Nonresidential building construction now supports 658,100 jobs in the U.S. (see graph below). The sector added 2,600 for the month, but has lost 1,800 jobs, or 0.3% of job totals, on a year-over-year basis. The specialty trade contractor segment lost 6,700 jobs in March and has lost 41,000 jobs, or 1.2%, over the last twelve months. Heavy and civil engineering construction gained 2,400 jobs for the month and has added 25,100 jobs, or 3.1%, from March 2010.
In contrast, heavy and civil engineering construction gained 2,400 jobs for the month and has added 25,100 jobs, or 3.1%, over the past twelve months. The residential building construction sector added 600 jobs in March, but has lost 18,600 jobs, or 3.2%, compared to the same time last year.
Overall, the nation added 216,000 jobs in March, the largest monthly gain since March 2007. The private sector added 230,000 jobs for the month while the public sector shed 14,000 jobs. Year-over-year, the nation has added 1,300,000 jobs, or 1%. The national unemployment rate now stands at 8.8%.
"The employment estimates for March indicate that the nation's economic recovery continues to gain steam," said Associated Builders and Contractors Chief Economist Anirban Basu. "While high and rising gas prices are likely to slow the pace of momentum as we approach the summer months, 2011 is poised to be a solid year of progress for America's economy.
"Unfortunately, the recovery in nonresidential construction has scarcely begun. Specialty trade contractors continue to hemorrhage jobs in large numbers, indicating that the capacity to supply construction services continues to exceed demand," said Basu. "This had been predicted, at least to a certain extent. With publicly financed construction no longer expanding and with many privately financed activities not yet in recovery mode, the overall level of demand continues to be stagnant.
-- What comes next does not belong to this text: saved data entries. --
(** The options of a SYN, and the connection after [tcp_mss]. *)
Definition syn_options (env : tcpenv) (rt : option rtinfo) (flags : Z) (c : conn) : option (list Z * conn) :=
  if negb (has_flag flags TH_SYN) || tflag (c_tp c) TF_NOOPT then Some ([], c) else
  let '(mss, c) := tcp_mss env rt 0 c in
  let opt := [TCPOPT_MAXSEG; 4] ++ word16 mss in
  let tp := c_tp c in
  '(opt, tp) ←
    (if tflag tp TF_REQ_SCALE && (negb (has_flag flags TH_ACK) || tflag tp TF_RCVD_SCALE) then
       k ← scale_loop 16 (sb_hiwat (r_rcv (c_r c))) (request_r_scale tp);
       Some (opt ++ [TCPOPT_NOP; TCPOPT_WINDOW; 3; k], tp <| request_r_scale ::= k |>)
     else Some (opt, tp));
  let opt :=
    if tflag tp TF_REQ_SACK && (negb (has_flag flags TH_ACK) || tflag tp TF_SACK_PERMIT)
    then opt ++ [TCPOPT_NOP; TCPOPT_NOP; TCPOPT_SACK_PERMITTED; 2] else opt in
  Some (opt, set_tp tp c).

(** The time stamp. *)
Definition ts_options (env : tcpenv) (flags : Z) (tp : tcpcb) : list Z :=
  if tflag tp TF_REQ_TSTMP && negb (tflag tp TF_NOOPT) && negb (has_flag flags TH_RST) &&
     ((has_flag flags TH_SYN && negb (has_flag flags TH_ACK)) || tflag tp TF_RCVD_TSTMP)
  then [TCPOPT_NOP; TCPOPT_NOP; TCPOPT_TIMESTAMP; 10] ++ word32 (tcp_now env) ++ word32 (ts_recent tp)
  else [].

Definition block_bytes (b : sackblk) : list Z := word32 (start b) ++ word32 (fin b).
"However, there are leading indicators, including ABC's own Construction Backlog Indicator, that suggest that the recovery of privately financed construction will begin sometime later this year," Basu said. "Evidence the fact that heavy and civil engineering construction added 2,400 jobs in March, perhaps a reflection of improvement to come as projects now in various stages of planning begin to break ground in larger numbers later this year and in 2012."